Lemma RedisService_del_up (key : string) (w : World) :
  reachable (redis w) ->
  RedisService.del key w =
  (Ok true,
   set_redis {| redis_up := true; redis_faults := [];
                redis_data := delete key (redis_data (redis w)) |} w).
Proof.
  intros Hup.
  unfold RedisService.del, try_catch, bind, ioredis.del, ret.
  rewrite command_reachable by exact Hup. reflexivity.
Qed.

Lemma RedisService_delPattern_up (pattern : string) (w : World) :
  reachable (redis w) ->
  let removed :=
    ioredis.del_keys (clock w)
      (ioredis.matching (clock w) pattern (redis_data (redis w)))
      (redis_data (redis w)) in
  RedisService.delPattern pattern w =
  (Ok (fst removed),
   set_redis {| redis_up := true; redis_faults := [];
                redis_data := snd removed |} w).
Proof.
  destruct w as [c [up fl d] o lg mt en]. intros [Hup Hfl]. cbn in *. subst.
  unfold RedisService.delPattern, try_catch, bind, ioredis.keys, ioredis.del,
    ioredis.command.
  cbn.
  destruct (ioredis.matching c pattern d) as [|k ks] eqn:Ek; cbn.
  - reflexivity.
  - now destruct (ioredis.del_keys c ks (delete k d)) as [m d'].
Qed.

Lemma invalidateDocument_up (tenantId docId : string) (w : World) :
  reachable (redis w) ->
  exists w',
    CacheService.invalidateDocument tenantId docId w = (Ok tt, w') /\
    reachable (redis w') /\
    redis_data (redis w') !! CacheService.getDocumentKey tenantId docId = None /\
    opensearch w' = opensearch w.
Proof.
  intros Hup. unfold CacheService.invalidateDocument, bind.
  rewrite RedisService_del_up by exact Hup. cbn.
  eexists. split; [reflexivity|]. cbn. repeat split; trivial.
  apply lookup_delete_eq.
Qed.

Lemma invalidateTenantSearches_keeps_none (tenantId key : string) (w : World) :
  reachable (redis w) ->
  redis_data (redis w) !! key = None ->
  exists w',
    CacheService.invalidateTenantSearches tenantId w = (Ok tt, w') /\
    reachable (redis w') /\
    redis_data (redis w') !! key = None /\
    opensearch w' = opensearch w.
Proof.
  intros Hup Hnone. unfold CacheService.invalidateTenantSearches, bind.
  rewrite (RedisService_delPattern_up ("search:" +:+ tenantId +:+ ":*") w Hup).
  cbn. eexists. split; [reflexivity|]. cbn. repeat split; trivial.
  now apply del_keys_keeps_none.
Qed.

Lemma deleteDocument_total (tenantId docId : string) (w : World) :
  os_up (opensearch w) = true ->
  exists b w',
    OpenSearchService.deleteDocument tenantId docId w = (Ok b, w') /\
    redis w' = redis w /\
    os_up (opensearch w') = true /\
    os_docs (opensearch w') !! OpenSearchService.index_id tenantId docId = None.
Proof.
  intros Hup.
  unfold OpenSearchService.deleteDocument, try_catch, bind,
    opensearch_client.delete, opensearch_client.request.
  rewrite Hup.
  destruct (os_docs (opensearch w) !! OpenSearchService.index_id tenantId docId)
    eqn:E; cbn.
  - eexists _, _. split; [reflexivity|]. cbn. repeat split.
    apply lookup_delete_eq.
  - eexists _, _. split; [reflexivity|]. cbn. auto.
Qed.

######

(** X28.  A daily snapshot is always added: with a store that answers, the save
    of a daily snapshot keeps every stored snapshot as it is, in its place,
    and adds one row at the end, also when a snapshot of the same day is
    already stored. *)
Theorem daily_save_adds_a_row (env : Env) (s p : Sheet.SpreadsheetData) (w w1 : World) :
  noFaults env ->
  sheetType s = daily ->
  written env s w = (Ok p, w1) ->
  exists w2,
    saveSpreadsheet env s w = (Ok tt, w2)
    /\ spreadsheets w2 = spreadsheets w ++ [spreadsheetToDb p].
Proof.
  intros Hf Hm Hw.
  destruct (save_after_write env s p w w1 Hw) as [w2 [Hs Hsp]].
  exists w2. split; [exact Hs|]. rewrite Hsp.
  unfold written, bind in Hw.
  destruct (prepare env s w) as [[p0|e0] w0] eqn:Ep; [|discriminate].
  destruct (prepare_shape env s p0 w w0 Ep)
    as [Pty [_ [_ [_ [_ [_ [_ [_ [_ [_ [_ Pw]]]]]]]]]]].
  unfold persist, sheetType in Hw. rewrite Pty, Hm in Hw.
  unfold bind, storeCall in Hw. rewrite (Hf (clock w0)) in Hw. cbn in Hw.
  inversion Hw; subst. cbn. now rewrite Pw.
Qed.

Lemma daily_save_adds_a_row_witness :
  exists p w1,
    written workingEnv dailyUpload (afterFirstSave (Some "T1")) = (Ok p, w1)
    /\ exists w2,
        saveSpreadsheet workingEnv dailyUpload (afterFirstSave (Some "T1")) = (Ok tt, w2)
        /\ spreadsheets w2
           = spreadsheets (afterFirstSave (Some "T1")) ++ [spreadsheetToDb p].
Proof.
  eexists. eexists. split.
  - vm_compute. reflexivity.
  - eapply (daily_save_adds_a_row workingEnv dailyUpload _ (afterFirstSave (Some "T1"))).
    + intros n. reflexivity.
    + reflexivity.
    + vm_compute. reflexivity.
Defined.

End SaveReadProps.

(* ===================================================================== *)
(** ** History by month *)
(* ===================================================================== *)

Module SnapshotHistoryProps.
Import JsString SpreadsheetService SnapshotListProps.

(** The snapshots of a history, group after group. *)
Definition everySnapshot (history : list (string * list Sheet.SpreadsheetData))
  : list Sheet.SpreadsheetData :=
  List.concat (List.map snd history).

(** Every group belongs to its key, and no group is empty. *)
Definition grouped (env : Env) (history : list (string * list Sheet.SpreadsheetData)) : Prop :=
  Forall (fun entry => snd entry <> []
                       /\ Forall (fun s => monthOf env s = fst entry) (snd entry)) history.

######

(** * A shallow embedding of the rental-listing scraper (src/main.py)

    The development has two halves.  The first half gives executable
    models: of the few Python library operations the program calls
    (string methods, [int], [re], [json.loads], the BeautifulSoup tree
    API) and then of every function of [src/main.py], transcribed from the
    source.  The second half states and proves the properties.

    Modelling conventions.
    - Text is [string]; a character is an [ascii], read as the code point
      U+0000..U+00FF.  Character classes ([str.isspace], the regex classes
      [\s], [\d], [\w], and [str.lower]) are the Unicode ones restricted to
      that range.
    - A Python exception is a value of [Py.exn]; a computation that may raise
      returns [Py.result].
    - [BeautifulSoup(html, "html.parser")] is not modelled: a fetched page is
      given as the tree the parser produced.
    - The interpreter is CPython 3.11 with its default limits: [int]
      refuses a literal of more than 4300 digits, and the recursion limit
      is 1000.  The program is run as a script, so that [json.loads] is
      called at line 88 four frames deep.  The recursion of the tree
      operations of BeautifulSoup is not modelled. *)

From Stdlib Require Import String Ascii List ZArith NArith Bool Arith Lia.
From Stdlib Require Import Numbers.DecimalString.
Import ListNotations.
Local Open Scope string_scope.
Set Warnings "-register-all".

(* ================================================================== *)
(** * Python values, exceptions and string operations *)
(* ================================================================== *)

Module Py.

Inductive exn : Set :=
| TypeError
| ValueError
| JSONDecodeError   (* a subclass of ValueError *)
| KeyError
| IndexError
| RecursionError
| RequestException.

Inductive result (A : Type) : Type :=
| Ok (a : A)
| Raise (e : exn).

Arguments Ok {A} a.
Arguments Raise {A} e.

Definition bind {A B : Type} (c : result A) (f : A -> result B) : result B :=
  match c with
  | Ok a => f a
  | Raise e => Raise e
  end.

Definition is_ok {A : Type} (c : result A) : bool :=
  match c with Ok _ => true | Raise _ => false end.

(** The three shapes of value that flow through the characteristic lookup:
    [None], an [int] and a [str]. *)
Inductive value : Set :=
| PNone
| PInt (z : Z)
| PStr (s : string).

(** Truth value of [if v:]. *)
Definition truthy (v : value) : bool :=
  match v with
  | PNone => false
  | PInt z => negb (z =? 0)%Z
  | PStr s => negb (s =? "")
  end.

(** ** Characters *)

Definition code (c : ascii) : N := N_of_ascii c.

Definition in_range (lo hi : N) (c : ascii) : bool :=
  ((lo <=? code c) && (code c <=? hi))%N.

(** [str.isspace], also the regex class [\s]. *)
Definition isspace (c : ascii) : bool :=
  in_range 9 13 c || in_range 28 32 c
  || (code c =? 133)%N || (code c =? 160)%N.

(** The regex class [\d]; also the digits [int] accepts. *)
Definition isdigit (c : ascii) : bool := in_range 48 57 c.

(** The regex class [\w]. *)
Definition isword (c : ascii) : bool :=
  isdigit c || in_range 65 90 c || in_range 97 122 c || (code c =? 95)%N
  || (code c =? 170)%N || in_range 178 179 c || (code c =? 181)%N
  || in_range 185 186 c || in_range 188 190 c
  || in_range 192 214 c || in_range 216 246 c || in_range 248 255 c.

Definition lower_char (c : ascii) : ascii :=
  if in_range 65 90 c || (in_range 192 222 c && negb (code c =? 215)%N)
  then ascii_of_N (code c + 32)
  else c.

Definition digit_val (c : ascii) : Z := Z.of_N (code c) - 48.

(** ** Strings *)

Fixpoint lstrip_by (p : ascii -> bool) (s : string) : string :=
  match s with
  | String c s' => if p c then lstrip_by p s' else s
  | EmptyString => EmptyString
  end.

######

● Task brief
Going back to the entries above, set down exactly the lines that begin at the one with "Lemma invalidateTenantSearches_keeps_none (tenantId" and end at the one with "redis_data (redis w') !! key = None /\", both included, and nothing else.

● Expected output
Lemma invalidateTenantSearches_keeps_none (tenantId key : string) (w : World) :
  reachable (redis w) ->
  redis_data (redis w) !! key = None ->
  exists w',
    CacheService.invalidateTenantSearches tenantId w = (Ok tt, w') /\
    reachable (redis w') /\
    redis_data (redis w') !! key = None /\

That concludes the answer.